Information shown below:

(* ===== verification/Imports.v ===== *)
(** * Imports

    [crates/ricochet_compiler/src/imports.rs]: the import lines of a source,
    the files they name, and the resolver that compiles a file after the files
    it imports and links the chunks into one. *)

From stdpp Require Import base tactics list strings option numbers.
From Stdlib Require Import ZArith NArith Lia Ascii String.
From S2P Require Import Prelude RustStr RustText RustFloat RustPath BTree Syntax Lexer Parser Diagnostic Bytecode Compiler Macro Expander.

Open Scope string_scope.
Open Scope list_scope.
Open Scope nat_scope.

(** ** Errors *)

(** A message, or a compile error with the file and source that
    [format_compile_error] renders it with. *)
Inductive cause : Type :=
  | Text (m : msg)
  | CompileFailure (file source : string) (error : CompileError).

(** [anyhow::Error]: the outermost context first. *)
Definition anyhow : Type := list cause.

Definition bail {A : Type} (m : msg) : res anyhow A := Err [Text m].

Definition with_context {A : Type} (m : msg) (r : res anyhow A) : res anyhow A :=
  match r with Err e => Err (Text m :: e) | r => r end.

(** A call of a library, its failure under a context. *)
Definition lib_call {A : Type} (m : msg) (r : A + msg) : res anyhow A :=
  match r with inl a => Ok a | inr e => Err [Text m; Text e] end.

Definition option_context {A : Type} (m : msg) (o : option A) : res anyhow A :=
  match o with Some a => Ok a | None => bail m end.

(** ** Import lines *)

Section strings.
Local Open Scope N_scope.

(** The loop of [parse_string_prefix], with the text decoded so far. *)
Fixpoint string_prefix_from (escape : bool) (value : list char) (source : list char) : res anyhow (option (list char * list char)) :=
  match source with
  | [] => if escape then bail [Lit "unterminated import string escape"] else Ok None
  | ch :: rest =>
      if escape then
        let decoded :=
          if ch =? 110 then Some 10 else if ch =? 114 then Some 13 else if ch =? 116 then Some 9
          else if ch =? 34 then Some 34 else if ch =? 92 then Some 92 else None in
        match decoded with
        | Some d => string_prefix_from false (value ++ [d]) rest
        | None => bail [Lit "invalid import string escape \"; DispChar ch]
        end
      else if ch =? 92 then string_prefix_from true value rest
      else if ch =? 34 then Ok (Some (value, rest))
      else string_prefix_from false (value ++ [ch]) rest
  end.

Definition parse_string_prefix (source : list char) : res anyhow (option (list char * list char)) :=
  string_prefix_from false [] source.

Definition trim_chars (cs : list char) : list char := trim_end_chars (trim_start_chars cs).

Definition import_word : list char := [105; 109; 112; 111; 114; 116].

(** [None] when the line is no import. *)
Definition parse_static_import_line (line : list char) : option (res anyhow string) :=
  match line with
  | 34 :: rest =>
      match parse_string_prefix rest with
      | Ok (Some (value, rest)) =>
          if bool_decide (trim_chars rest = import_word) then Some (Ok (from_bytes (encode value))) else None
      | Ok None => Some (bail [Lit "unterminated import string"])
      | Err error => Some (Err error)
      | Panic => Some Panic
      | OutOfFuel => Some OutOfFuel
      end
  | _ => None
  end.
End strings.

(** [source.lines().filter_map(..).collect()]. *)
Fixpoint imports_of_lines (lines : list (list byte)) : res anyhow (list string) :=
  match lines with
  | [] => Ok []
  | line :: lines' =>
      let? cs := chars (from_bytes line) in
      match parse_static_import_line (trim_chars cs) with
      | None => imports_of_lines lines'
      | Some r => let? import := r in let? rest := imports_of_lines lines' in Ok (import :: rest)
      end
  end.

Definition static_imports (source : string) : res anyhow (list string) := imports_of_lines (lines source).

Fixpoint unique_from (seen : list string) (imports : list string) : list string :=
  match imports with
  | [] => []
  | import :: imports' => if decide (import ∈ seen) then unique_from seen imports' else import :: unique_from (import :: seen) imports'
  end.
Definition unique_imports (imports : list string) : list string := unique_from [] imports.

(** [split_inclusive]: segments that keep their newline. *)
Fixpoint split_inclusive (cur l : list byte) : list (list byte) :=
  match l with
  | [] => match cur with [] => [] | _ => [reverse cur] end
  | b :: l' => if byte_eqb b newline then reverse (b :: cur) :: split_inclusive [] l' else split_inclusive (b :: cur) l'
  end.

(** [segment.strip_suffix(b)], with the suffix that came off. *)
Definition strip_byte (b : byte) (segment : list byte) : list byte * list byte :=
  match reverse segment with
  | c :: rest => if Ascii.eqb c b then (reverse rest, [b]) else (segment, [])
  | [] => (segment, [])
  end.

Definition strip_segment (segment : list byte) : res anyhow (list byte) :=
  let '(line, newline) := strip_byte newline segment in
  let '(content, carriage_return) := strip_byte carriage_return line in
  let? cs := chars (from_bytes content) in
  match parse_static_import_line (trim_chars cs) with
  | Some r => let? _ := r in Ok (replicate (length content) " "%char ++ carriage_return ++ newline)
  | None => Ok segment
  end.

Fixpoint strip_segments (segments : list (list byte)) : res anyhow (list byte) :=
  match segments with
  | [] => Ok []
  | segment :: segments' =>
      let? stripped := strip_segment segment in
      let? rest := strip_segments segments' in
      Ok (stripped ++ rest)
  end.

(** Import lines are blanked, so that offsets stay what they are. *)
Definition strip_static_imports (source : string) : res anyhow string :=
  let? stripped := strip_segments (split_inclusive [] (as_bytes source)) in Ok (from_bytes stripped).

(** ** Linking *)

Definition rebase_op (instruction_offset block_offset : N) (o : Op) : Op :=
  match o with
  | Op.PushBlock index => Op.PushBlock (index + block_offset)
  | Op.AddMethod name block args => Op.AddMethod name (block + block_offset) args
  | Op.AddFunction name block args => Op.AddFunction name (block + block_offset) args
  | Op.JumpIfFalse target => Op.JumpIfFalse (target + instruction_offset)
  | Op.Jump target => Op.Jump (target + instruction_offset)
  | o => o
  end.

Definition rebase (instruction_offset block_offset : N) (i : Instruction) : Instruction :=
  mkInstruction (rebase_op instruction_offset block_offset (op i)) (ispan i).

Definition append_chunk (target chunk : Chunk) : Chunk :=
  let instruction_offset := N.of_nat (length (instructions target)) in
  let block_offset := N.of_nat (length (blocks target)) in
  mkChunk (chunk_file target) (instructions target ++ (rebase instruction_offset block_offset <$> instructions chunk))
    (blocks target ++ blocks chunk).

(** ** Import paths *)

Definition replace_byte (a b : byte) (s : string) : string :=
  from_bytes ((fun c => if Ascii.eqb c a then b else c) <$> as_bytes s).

End of Information shown.

Copy, please, exactly the lines that start at the first line of the data and end at the line containing "Definition anyhow : Type := list cause.", both kept and no others.

(* ===== verification/Imports.v ===== *)
(** * Imports

    [crates/ricochet_compiler/src/imports.rs]: the import lines of a source,
    the files they name, and the resolver that compiles a file after the files
    it imports and links the chunks into one. *)

From stdpp Require Import base tactics list strings option numbers.
From Stdlib Require Import ZArith NArith Lia Ascii String.
From S2P Require Import Prelude RustStr RustText RustFloat RustPath BTree Syntax Lexer Parser Diagnostic Bytecode Compiler Macro Expander.

Open Scope string_scope.
Open Scope list_scope.
Open Scope nat_scope.

(** ** Errors *)

(** A message, or a compile error with the file and source that
    [format_compile_error] renders it with. *)
Inductive cause : Type :=
  | Text (m : msg)
  | CompileFailure (file source : string) (error : CompileError).

(** [anyhow::Error]: the outermost context first. *)
Definition anyhow : Type := list cause.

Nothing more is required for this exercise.